NullHop: A Flexible Convolutional Neural Network Accelerator Based on Sparse Representations of Feature Maps

TLDR: In this article, the sparsity of neuron activations in CNNs is exploited to accelerate the computation and reduce memory requirements for low-power and low-latency application scenarios.

Abstract: Convolutional neural networks (CNNs) have become the dominant neural network architecture for solving many state-of-the-art (SOA) visual processing tasks. Even though graphical processing units are most often used in training and deploying CNNs, their power efficiency is less than 10 GOp/s/W for single-frame runtime inference. We propose a flexible and efficient CNN accelerator architecture called NullHop that implements SOA CNNs useful for low-power and low-latency application scenarios. NullHop exploits the sparsity of neuron activations in CNNs to accelerate the computation and reduce memory requirements. The flexible architecture allows high utilization of available computing resources across kernel sizes ranging from $1\times 1$ to $7\times 7$ . NullHop can process up to 128 input and 128 output feature maps per layer in a single pass. We implemented the proposed architecture on a Xilinx Zynq field-programmable gate array (FPGA) platform and presented the results showing how our implementation reduces external memory transfers and compute time in five different CNNs ranging from small ones up to the widely known large VGG16 and VGG19 CNNs.

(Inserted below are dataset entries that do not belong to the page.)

(** * Abdullah Slack: the messaging core of [app.py]

    A shallow embedding of the storage-facing functions of [src/app.py]
    (channel and direct messages, the demo conversation overlay,
    reactions, channel membership, the user listing) and of the part of
    the main script that polls and sends.

    Modelling conventions.
    - The hosted table store is a record of tables plus a failure switch
      per table: a call on a table that is down raises, which the Python
      code sees as an exception.  Exceptions are the [Err] branch of
      [res], carrying the text of [str(e)].
    - [st.error] calls are collected as a list of strings next to the
      result: they are the only user-visible error channel of the code.
    - Clock readings ([time.time()], [datetime.utcnow()], the server's
      [now()]) are one integer clock in microseconds; [int(time.time())]
      is the quotient by 10^6 (truncation toward zero, as [int]).
    - A Python [str] is the [string] of its UTF-8 bytes.
    - [st.session_state.demo_messages] is a [gmap] from the conversation
      key [f"{user_id}_{other_user_id}"] to the list of message dicts. *)

From Stdlib Require Import ZArith Ascii String List Sorted.
From stdpp Require Import gmap strings list.
Import ListNotations.
Open Scope Z_scope.
Open Scope string_scope.

(* ------------------------------------------------------------------ *)
(** ** Python string helpers: [str.strip], [str.lower], [in], [str(int)] *)

(** The one-byte whitespace of Python's [str.isspace]: [\t \n \v \f \r]
    (9 to 13), the separators [\x1c] to [\x1f] (28 to 31) and the blank. *)
Definition is_space (c : ascii) : bool :=
  let n := nat_of_ascii c in
  ((Nat.leb 9 n && Nat.leb n 13) || (Nat.leb 28 n && Nat.leb n 32))%bool.

(** The two-byte UTF-8 encodings of the whitespace of [str.isspace]:
    U+0085 ([C2 85]) and U+00A0 ([C2 A0]). *)
Definition is_space2 (a b : ascii) : bool :=
  (Nat.eqb (nat_of_ascii a) 194 &&
   (Nat.eqb (nat_of_ascii b) 133 || Nat.eqb (nat_of_ascii b) 160))%bool.

(** The three-byte UTF-8 encodings of the whitespace of [str.isspace]:
    U+1680 ([E1 9A 80]), U+2000 to U+200A ([E2 80 80] to [E2 80 8A]),
    U+2028, U+2029, U+202F ([E2 80 A8], [E2 80 A9], [E2 80 AF]),
    U+205F ([E2 81 9F]) and U+3000 ([E3 80 80]). *)
Definition is_space3 (a b c : ascii) : bool :=
  let a := nat_of_ascii a in
  let b := nat_of_ascii b in
  let c := nat_of_ascii c in
  ((Nat.eqb a 225 && Nat.eqb b 154 && Nat.eqb c 128) ||
   (Nat.eqb a 226 && Nat.eqb b 128 &&
    ((Nat.leb 128 c && Nat.leb c 138) || Nat.eqb c 168 || Nat.eqb c 169 ||
     Nat.eqb c 175)) ||
   (Nat.eqb a 226 && Nat.eqb b 129 && Nat.eqb c 159) ||
   (Nat.eqb a 227 && Nat.eqb b 128 && Nat.eqb c 128))%bool.

(** Drop whitespace characters at the head of a byte list, a character
    being one byte or the two- or three-byte sequence recognised by
    [sp2], [sp3]. *)
Fixpoint drop_ws (sp2 : ascii -> ascii -> bool) (sp3 : ascii -> ascii -> ascii -> bool)
  (l : list ascii) : list ascii :=
  match l with
  | [] => []
  | a :: l1 =>
      if is_space a then drop_ws sp2 sp3 l1 else
      match l1 with
      | [] => l
      | b :: l2 =>
          if sp2 a b then drop_ws sp2 sp3 l2 else
          match l2 with
          | [] => l
          | c :: l3 => if sp3 a b c then drop_ws sp2 sp3 l3 else l
          end
      end
  end.
(** * Acontext CLI: command tracking (client/acontext-cli/main.go)

    A shallow embedding of the tracking code of the [acontext] command-line
    tool: the path resolver [buildCommandPath], the flag normalizer
    [collectFlags], the argument filter [filterArgs], the dispatcher
    [trackCommandAndWait], the two persistent hooks of [rootCmd] and the
    failure branch of [main].

    Strings are [string], slices are lists, [map[string]string] is
    [gmap string string], a [*cobra.Command] that may be nil is
    [option Command].  Code that prints, reads the clock, hands an event to
    the telemetry package or ends the process runs in a state monad over a
    [World] that records those effects in order. *)

From Stdlib Require Import ZArith String Ascii List Lia.
From stdpp Require Import gmap strings list fin_maps.

Local Open Scope string_scope.
Local Open Scope list_scope.
Local Open Scope Z_scope.

(** ** Time

    [time.Time] readings and [time.Duration] values are counted in
    nanoseconds.  A [Duration] is an int64 and [Time.Sub] saturates at its
    bounds. *)

Module Time.

Definition Time := Z.
Definition Duration := Z.

Definition minDuration : Duration := - 2 ^ 63.
Definition maxDuration : Duration := 2 ^ 63 - 1.

Definition Second : Duration := 1000000000.

(** [t.Sub(u)] *)
Definition Sub (t u : Time) : Duration :=
  let d := t - u in
  if d <? minDuration then minDuration
  else if maxDuration <? d then maxDuration
  else d.

End Time.

(** ** The flag layer (github.com/spf13/pflag)

    A flag set keeps its flags by name.  Each flag has a default, a current
    value and the bit [Changed] that [Set] raises.  Values are kept in the
    string form that [flag.Value.String()] returns, so the [value] given to
    [set] stands for the string form of what is stored.  [Visit] calls its
    function on the flags that have been set and on no others. *)

Module Pflag.

Record Flag := mkFlag {
  DefValue : string;
  Value : string;
  Changed : bool
}.

(** Keyed by [flag.Name]: a visited flag is the pair of its name and its
    state. *)
Abbreviation FlagSet := (gmap string Flag).

(** Declaring a flag ([fs.String(name, def, usage)] and the like). *)
Definition declare (name def : string) (fs : FlagSet) : FlagSet :=
  <[name := mkFlag def def false]> fs.

(** [fs.Set(name, value)]: what parsing does for each flag found on the
    command line.  An undeclared name is an error and changes nothing. *)
Definition set (name value : string) (fs : FlagSet) : option FlagSet :=
  match fs !! name with
  | None => None
  | Some f => Some (<[name := mkFlag (DefValue f) value true]> fs)
  end.

(** The flags that have been set, with their names, each once. *)
Definition actual (fs : FlagSet) : list (string * Flag) :=
  map_to_list (filter (fun kv => Changed kv.2 = true) fs).

(** [fs.Visit(fn)]: [fn] is called on the set flags one after the other;
    the state that [fn] updates is threaded through the calls. *)
Definition Visit {A} (fs : FlagSet) (fn : string * Flag -> A -> A) (acc : A) : A :=
  fold_left (fun acc flag => fn flag acc) (actual fs) acc.

End Pflag.

(** ** Contexts (package context)

    A context is the chain of key/value pairs that [context.WithValue]
    builds on top of [context.Background()]; keys are compared with their
    type, values are of type [any]. *)

Module Ctx.

Inductive Key :=
| contextKey (s : string)      (* keys of main's own type [contextKey] *)
| foreignKey (s : string).     (* a key of any other type *)

Inductive Any :=
| AnyTime (t : Time.Time)
| AnyString (s : string).

Definition Key_eqb (a b : Key) : bool :=
  match a, b with
  | contextKey s, contextKey s' => String.eqb s s'
  | foreignKey s, foreignKey s' => String.eqb s s'
  | _, _ => false
  end.

Definition Context := list (Key * Any).

Definition Background : Context := [].

Definition WithValue (parent : Context) (key : Key) (val : Any) : Context :=
  (key, val) :: parent.

(** [ctx.Value(key)]: the innermost binding of [key], nil when absent. *)
Fixpoint Value (ctx : Context) (key : Key) : option Any :=
  match ctx with
  | [] => None
  | (k, v) :: parent => if Key_eqb k key then Some v else Value parent key
  end.

(** The type assertion [x.(time.Time)] in its two-result form. *)
Definition assertTime (x : option Any) : option Time.Time :=
  match x with
  | Some (AnyTime t) => Some t
  | _ => None
  end.

End Ctx.

(** ** Command nodes (github.com/spf13/cobra)

    The fields of [cobra.Command] that the tracking code reads.  The parent
    chain of a node is finite: a command tree has no cycle.  A command that
    is being executed has a context ([context.Background()] when the caller
    gave none), so [cmd.Context()] is always there. *)

#[local] Unset Elimination Schemes.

Postsynthesis simulations using Mentor Modelsim in a 28-nm process with a clock frequency of 500 MHz show that the VGG19 network achieves over 450 GOp/s. By exploiting sparsity, NullHop achieves an efficiency of 368%, maintains over 98% utilization of the multiply–accumulate units, and achieves a power efficiency of over 3 TOp/s/W in a core area of 6.3 mm2. As further proof of NullHop’s usability, we interfaced its FPGA implementation with a neuromorphic event camera for real-time interactive demonstrations.